> [Task to complete]: Reproduce exactly, and only, the lines below from the one containing "then s0 <- index_int" through the one containing "if negb (truthy seo_info)".

> [Items from a data source]:
----
(** * A shallow embedding of [docs/tunein.py]

    The script fetches a user's favourites from the radio directory, walks the
    nested JSON and resolves each favourite to a stream URL.  The model below
    follows the script line by line:

    - JSON values as decoded by [requests]' [.json()] (numbers are kept as
      integers; JSON objects are association lists whose keys are distinct, as
      in a Python dict, in insertion order);
    - the Python operations the script applies to them ([d.get(k)], [d[k]],
      [d[i]], [len], iteration, truthiness, [==] against a string literal),
      each raising where Python raises;
    - the effects of the script as a writer monad with exceptions: the trace
      records printed values and the HTTP requests made, in order, and a run
      either finishes or stops at the first uncaught exception, keeping the
      trace produced so far;
    - the two HTTP endpoints as functions from the identifier placed in the
      URL to the decoded JSON response. *)

From Stdlib Require Import List String Ascii Bool ZArith Lia.
Import ListNotations.
Open Scope string_scope.
Open Scope list_scope.

(** ** JSON values *)

#[local] Set Warnings "-register-all".
Inductive json : Type :=
| JNull : json
| JBool : bool -> json
| JNum : Z -> json
| JStr : string -> json
| JArr : list json -> json
| JObj : list (string * json) -> json.

(** Lookup of a key in a dict (keys are distinct, so the first hit is the
    entry). *)
Fixpoint lookup (k : string) (kvs : list (string * json)) : option json :=
  match kvs with
  | [] => None
  | (k', v) :: rest => if String.eqb k k' then Some v else lookup k rest
  end.

(** Python truthiness of a decoded JSON value. *)
Definition truthy (v : json) : bool :=
  match v with
  | JNull => false
  | JBool b => b
  | JNum z => negb (Z.eqb z 0)
  | JStr s => negb (String.eqb s "")
  | JArr l => match l with [] => false | _ => true end
  | JObj l => match l with [] => false | _ => true end
  end.

(** [v == 'lit'] for a string literal: only a [str] with the same text is
    equal to it. *)
Definition eq_str (v : json) (lit : string) : bool :=
  match v with
  | JStr s => String.eqb s lit
  | _ => false
  end.

(** [s.endswith(suf)] *)
Definition endswith (s suf : string) : bool :=
  (String.length suf <=? String.length s)%nat &&
  String.eqb (substring (String.length s - String.length suf)
                        (String.length suf) s) suf.

(** ** Effects: printing, HTTP requests, exceptions *)

Inductive event : Type :=
| Print : json -> event            (** [print(v)] *)
| ReqStream : json -> event        (** GET Tune.ashx?id={id} *)
| ReqPod : json -> event.          (** GET profiles/{id}/contents *)

(** A computation: the events it produced and its result, [None] when it
    stopped on an uncaught exception. *)
Definition M (A : Type) : Type := (list event * option A)%type.

Definition ret {A} (a : A) : M A := ([], Some a).

Definition raise {A} : M A := ([], None).

Definition bind {A B} (m : M A) (f : A -> M B) : M B :=
  match m with
  | (t, Some a) => let (t', r) := f a in (t ++ t', r)
  | (t, None) => (t, None)
  end.

Notation "x <- m ;; k" := (bind m (fun x => k))
  (at level 61, m at next level, right associativity).
Notation "m ;;; k" := (bind m (fun _ : unit => k))
  (at level 61, right associativity).

Definition emit (e : event) : M unit := ([e], Some tt).

Definition print (v : json) : M unit := emit (Print v).

(** ** Python operations on JSON values *)

(** [d.get(k)]: [None] for a missing key; only dicts have [.get]. *)
Definition py_get (d : json) (k : string) : M json :=
  match d with
  | JObj kvs => match lookup k kvs with Some v => ret v | None => ret JNull end
  | _ => raise
  end.

(** [d[k]] with a string key: KeyError or TypeError outside a dict entry. *)
Definition index_str (d : json) (k : string) : M json :=
  match d with
  | JObj kvs => match lookup k kvs with Some v => ret v | None => raise end
  | _ => raise
  end.

(** [d[i]] with a non-negative integer index. *)
Definition index_int (d : json) (i : nat) : M json :=
  match d with
  | JArr l => match nth_error l i with Some v => ret v | None => raise end
  | JStr s => match String.get i s with
              | Some c => ret (JStr (String c EmptyString))
              | None => raise
              end
  | _ => raise
  end.

(** [len(v)] *)
Definition py_len (v : json) : M nat :=
  match v with
  | JArr l => ret (List.length l)
  | JObj kvs => ret (List.length kvs)
  | JStr s => ret (String.length s)
  | _ => raise
  end.

(** The values a [for] loop over [v] visits: the elements of a list, the keys
    of a dict, the characters of a string. *)
Definition py_iter (v : json) : M (list json) :=
  match v with
  | JArr l => ret l
  | JObj kvs => ret (map (fun kv => JStr (fst kv)) kvs)
  | JStr s => ret (map (fun c => JStr (String c EmptyString))
                       (list_ascii_of_string s))
  | _ => raise
  end.

(** [d.items()] *)
Definition py_items (d : json) : M (list (string * json)) :=
  match d with
  | JObj kvs => ret kvs
  | _ => raise
  end.

(** ** The script *)

Section Script.

(** The decoded responses of the two endpoints, by the identifier put in the
    URL. *)
Variable stream_api : json -> json.
Variable pod_api : json -> json.

(** Lines 39-42: [for stream in stream_data['body']: if stream['media_type']
    == 'mp3': return stream['url']]; [None] when the loop ends. *)
Fixpoint first_mp3 (streams : list json) : M (option json) :=
  match streams with
  | [] => ret None
  | stream :: rest =>
      mt <- index_str stream "media_type" ;;
      if eq_str mt "mp3"
      then u <- index_str stream "url" ;; ret (Some u)
      else first_mp3 rest
  end.

(** [get_stream(id)], lines 36-44; falling off the end returns [None]. *)
Definition get_stream (id : json) : M json :=
  emit (ReqStream id) ;;;
  let stream_data := stream_api id in
  body <- index_str stream_data "body" ;;
  streams <- py_iter body ;;
  found <- first_mp3 streams ;;
  match found with
  | Some u => ret u
  | None =>
      n <- py_len body ;;
      if (0 <? n)%nat
      then s0 <- index_int body 0 ;; index_str s0 "url"
      else ret JNull
  end.

(** [get_pod_info(id)], lines 46-52: the first child of the first item whose
    ["Children"] is truthy; [None] when the loop ends. *)
Fixpoint pod_loop (xs : list json) : M json :=
  match xs with
  | [] => ret JNull
  | x :: rest =>
      children <- py_get x "Children" ;;
      if truthy children
      then ys <- py_iter children ;;
           match ys with
           | y :: _ => index_str y "GuideId"
           | [] => pod_loop rest
           end
      else pod_loop rest
  end.

Definition get_pod_info (id : json) : M json :=
  emit (ReqPod id) ;;;
  let pod_info := pod_api id in
  items <- index_str pod_info "Items" ;;
  xs <- py_iter items ;;
  pod_loop xs.

(** Line 59-62: [next((value for key, value in ite.items()
    if key.endswith('Cell')), None)]. *)
Fixpoint find_cell (kvs : list (string * json)) : json :=
  match kvs with
  | [] => JNull
  | (key, value) :: rest => if endswith key "Cell" then value else find_cell rest
  end.

(** A [for] loop whose body ends normally or with [continue]. *)
Fixpoint for_each {A} (body : A -> M unit) (l : list A) : M unit :=
  match l with
  | [] => ret tt
  | x :: rest => body x ;;; for_each body rest
  end.

(** Lines 75-80: the identifier to resolve, [None] for the [continue] of an
    audiobook. *)
Definition stream_id (content_info id : json) : M (option json) :=
  if truthy content_info
  then ty <- index_str content_info "Type" ;;
       if eq_str ty "Audiobook" then ret None
       else ty2 <- index_str content_info "Type" ;;
            print ty2 ;;;
            ty3 <- index_str content_info "Type" ;;
            if negb (eq_str ty3 "Station")
            then id' <- get_pod_info id ;; ret (Some id')
            else ret (Some id)
  else ret (Some id).

(** Lines 69-81, the [else] branch of the second guard. *)
Definition process_cell (cell id : json) : M unit :=
  content_info <- py_get cell "ContentInfo" ;;
  seo_info <- py_get cell "SEOInfo" ;;
  if negb (truthy seo_info)
  then print (JStr "no seo info! skipping")
  else title <- index_str seo_info "Title" ;;
       print title ;;;
       next_id <- stream_id content_info id ;;
       match next_id with
       | None => ret tt
       | Some id' => url <- get_stream id' ;; print url
       end.

(** The body of the inner loop, lines 59-81. *)
Definition process_item (ite : json) : M unit :=
  kvs <- py_items ite ;;
  let cell := find_cell kvs in
  id <- py_get cell "GuideId" ;;
  if negb (truthy id) then ret tt
  else if negb (truthy id) then print (JStr "didnt find cell!")
  else process_cell cell id.

(** The body of the outer loop, lines 55-81, for a given inner body. *)
Definition process_fav_with (inner : json -> M unit) (item : json) : M unit :=
  l0 <- py_get item "List" ;;
  list <- (if truthy l0 then ret l0 else py_get item "Gallery") ;;
  if negb (truthy list) then ret tt
  else its <- index_str list "Items" ;;
       ys <- py_iter its ;;
       for_each inner ys.

Definition process_fav : json -> M unit := process_fav_with process_item.

(** Lines 54-81, for the decoded favourites response [fav_data]. *)
Definition main_with (inner : json -> M unit) (fav_data : json) : M unit :=
  items <- index_str fav_data "Items" ;;
  xs <- py_iter items ;;
  for_each (process_fav_with inner) xs.

Definition main : json -> M unit := main_with process_item.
----
> [Reply to the exercise]:
      then s0 <- index_int body 0 ;; index_str s0 "url"
      else ret JNull
  end.

(** [get_pod_info(id)], lines 46-52: the first child of the first item whose
    ["Children"] is truthy; [None] when the loop ends. *)
Fixpoint pod_loop (xs : list json) : M json :=
  match xs with
  | [] => ret JNull
  | x :: rest =>
      children <- py_get x "Children" ;;
      if truthy children
      then ys <- py_iter children ;;
           match ys with
           | y :: _ => index_str y "GuideId"
           | [] => pod_loop rest
           end
      else pod_loop rest
  end.

Definition get_pod_info (id : json) : M json :=
  emit (ReqPod id) ;;;
  let pod_info := pod_api id in
  items <- index_str pod_info "Items" ;;
  xs <- py_iter items ;;
  pod_loop xs.

(** Line 59-62: [next((value for key, value in ite.items()
    if key.endswith('Cell')), None)]. *)
Fixpoint find_cell (kvs : list (string * json)) : json :=
  match kvs with
  | [] => JNull
  | (key, value) :: rest => if endswith key "Cell" then value else find_cell rest
  end.

(** A [for] loop whose body ends normally or with [continue]. *)
Fixpoint for_each {A} (body : A -> M unit) (l : list A) : M unit :=
  match l with
  | [] => ret tt
  | x :: rest => body x ;;; for_each body rest
  end.

(** Lines 75-80: the identifier to resolve, [None] for the [continue] of an
    audiobook. *)
Definition stream_id (content_info id : json) : M (option json) :=
  if truthy content_info
  then ty <- index_str content_info "Type" ;;
       if eq_str ty "Audiobook" then ret None
       else ty2 <- index_str content_info "Type" ;;
            print ty2 ;;;
            ty3 <- index_str content_info "Type" ;;
            if negb (eq_str ty3 "Station")
            then id' <- get_pod_info id ;; ret (Some id')
            else ret (Some id)
  else ret (Some id).

(** Lines 69-81, the [else] branch of the second guard. *)
Definition process_cell (cell id : json) : M unit :=
  content_info <- py_get cell "ContentInfo" ;;
  seo_info <- py_get cell "SEOInfo" ;;
  if negb (truthy seo_info)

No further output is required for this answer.